According to a report on Israeli television station Channel 10, Netanyahu had authorized negotiators to talk about the borders of a future Palestinian state, a first. Aides to Netanyahu deny it. Israel suspended peace talks because it identifies Hamas as a terrorist group and oppose its inclusion in any government it would negotiate with. Hamas' prime minister, in turn, blamed Israel's response on the "occupation" and said it didn't want Palestinians to be "united."

A few days before the Fatah-Hamas deal was announced, Palestinian journalist Saud Abu Ramadan suggested in an op-ed that the Fatah-controlled Palestinian Authority's only remaining course of action was to dissolve itself "and thus render the Palestinian territories a state under occupation" which, he argued, would contribute to international pressure on Israel.

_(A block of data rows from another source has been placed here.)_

Inductive result (A : Type) : Type :=
| Ok (a : A)
| Raise (e : exn).
Arguments Ok {A} a.
Arguments Raise {A} e.

Definition rbind {A B : Type} (r : result A) (k : A -> result B) : result B :=
  match r with
  | Ok a => k a
  | Raise e => Raise e
  end.

Module Py.

(** [key == k] for a string [k]: a key that is not a string never equals
    one. *)
Definition key_is (k : string) (key : pyval) : bool :=
  match key with
  | PyStr s => String.eqb s k
  | _ => false
  end.

(** [d.get(k)] as an option; [None] when [k not in d]. *)
Fixpoint lookup (d : dict) (k : string) : option pyval :=
  match d with
  | [] => None
  | (key, v) :: rest => if key_is k key then Some v else lookup rest k
  end.

(** [k in d] *)
Definition contains (d : dict) (k : string) : bool :=
  match lookup d k with
  | Some _ => true
  | None => false
  end.

(** [d.get(k, default)] *)
Definition get (d : dict) (k : string) (default : pyval) : pyval :=
  match lookup d k with
  | Some v => v
  | None => default
  end.

(** [all(isinstance(x, str) for x in l)], returning the strings. *)
Fixpoint all_str (l : list pyval) : option (list string) :=
  match l with
  | [] => Some []
  | PyStr s :: rest =>
      match all_str rest with
      | Some ss => Some (s :: ss)
      | None => None
      end
  | _ :: _ => None
  end.

(** [isinstance(v, list) and all(isinstance(x, str) for x in v)],
    returning the value as a [List[str]]. *)
Definition as_str_list (v : pyval) : option (list string) :=
  match v with
  | PyList l => all_str l
  | _ => None
  end.

(** [bool(v)] *)
Definition truthy (v : pyval) : bool :=
  match v with
  | PyNone => false
  | PyBool b => b
  | PyInt z => negb (Z.eqb z 0)
  | PyFloat bits => negb (Z.eqb (Z.land bits (2 ^ 63 - 1)) 0)
  | PyStr s => negb (String.eqb s "")
  | PyList l => match l with [] => false | _ :: _ => true end
  | PyDict d => match d with [] => false | _ :: _ => true end
  | PyBytes b => negb (String.eqb b "")
  | PyTuple l => match l with [] => false | _ :: _ => true end
  | PySet l => match l with [] => false | _ :: _ => true end
  | PyDate _ => true
  end.

(** [sep.join(l)] *)
Definition join (sep : string) (l : list string) : string :=
  String.concat sep l.

(** [str(n)] for [n = len(...)] and for a return code. *)
Definition str_nat (n : nat) : string :=
  DecimalString.NilZero.string_of_uint (Nat.to_uint n).

Definition str_int (z : Z) : string :=
  DecimalString.NilZero.string_of_int (Z.to_int z).

(** ["-" * 60] and ["=" * 60] *)
Fixpoint repeat_str (s : string) (n : nat) : string :=
  match n with
  | O => ""
  | S n' => s ++ repeat_str s n'
  end.

Definition newline : string := String (ascii_of_nat 10) EmptyString.

End Py.

(** ** The loaded configuration

    [load_config] returns the parsed mapping after checking that its
    ["stages"] and ["gates"] are mappings and its ["current_stage"] a string.
    The rest of the script reads only these three keys, so the loaded
    configuration is the record of the three checked fields. *)

Record Config : Type := mkConfig {
  stages : dict;
  gates : dict;
  current_stage : string
}.

(** The parsed command line ([argparse]). *)
Record Args : Type := mkArgs {
  arg_config : string;
  arg_stage : string;
  arg_list : bool
}.

Definition DEFAULT_CONFIG_PATH : string := "lifecycle-stage.yaml".

Definition default_args : Args :=
  {| arg_config := DEFAULT_CONFIG_PATH; arg_stage := ""; arg_list := false |}.

(** ** The environment of one invocation

    What the script takes from outside itself: the file system it reads
    the configuration from, the interpreter's built-ins it formats with,
    and the child processes it runs. *)

(** What sits at a path. *)
Inductive file : Type :=
| Missing
| Unreadable (e : exn)
| Holds (document : pyval).

Class Environment : Type := {
  (** The file system, at the path a [Path(s)] stands for; a [Path] is
      carried by the string [s] it was made from.  [Missing]:
      [path.exists()] is false.  [Unreadable e]: testing, opening, decoding
      or parsing the file raises [e].  [Holds document]: [yaml.safe_load]
      returns [document]. *)
  file_at : string -> file;

  (** [str(Path(s))]: the path as [pathlib] writes it. *)
  path_str : string -> string;

  (** [str(v)] of the interpreter, used by the f-strings for a value that
      is not already a string. *)
  py_str : pyval -> string;

  (** [s.strip()] for a string and for bytes, and the characters
      [for c in s] yields. *)
  py_strip : string -> string;
  py_strip_bytes : string -> string;
  py_chars : string -> list string;

  (** Child processes: [subprocess.run(command, cwd=cwd, check=False)]
      either raises, when the command cannot be launched, or takes the
      world in which the child starts to the world it leaves behind, with
      its return code.  A child that is launched runs to its end. *)
  World : Type;
  subprocess_run : World -> list string -> string -> result (World * Z);

  (** [Path(__file__).resolve().parents[1]] *)
  repo_root : string
}.

Section Runner.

An analysis by Dan Perry of the Associated Press suggests three directions the Israeli-Palestinian situation could play out in from an Israeli policy perspective: an agreement on borders for a Palestinian state that would include some compromise on Jerusalem; a unilateral pull-out from the West Bank (as former prime minister Ariel Sharon did in the Gaza Strip), possibly linked with a military occupation; or the eventual emergence of a single state. Perry suggests the third option could happen absent action on the issue, a "logical long-term default." Perry reports Palestinian Authority President Mahmoud Abbas threatened something similar when he told Israeli lawmakers at a recent meeting he'd "hand over the keys" of his government for Israel to deal with.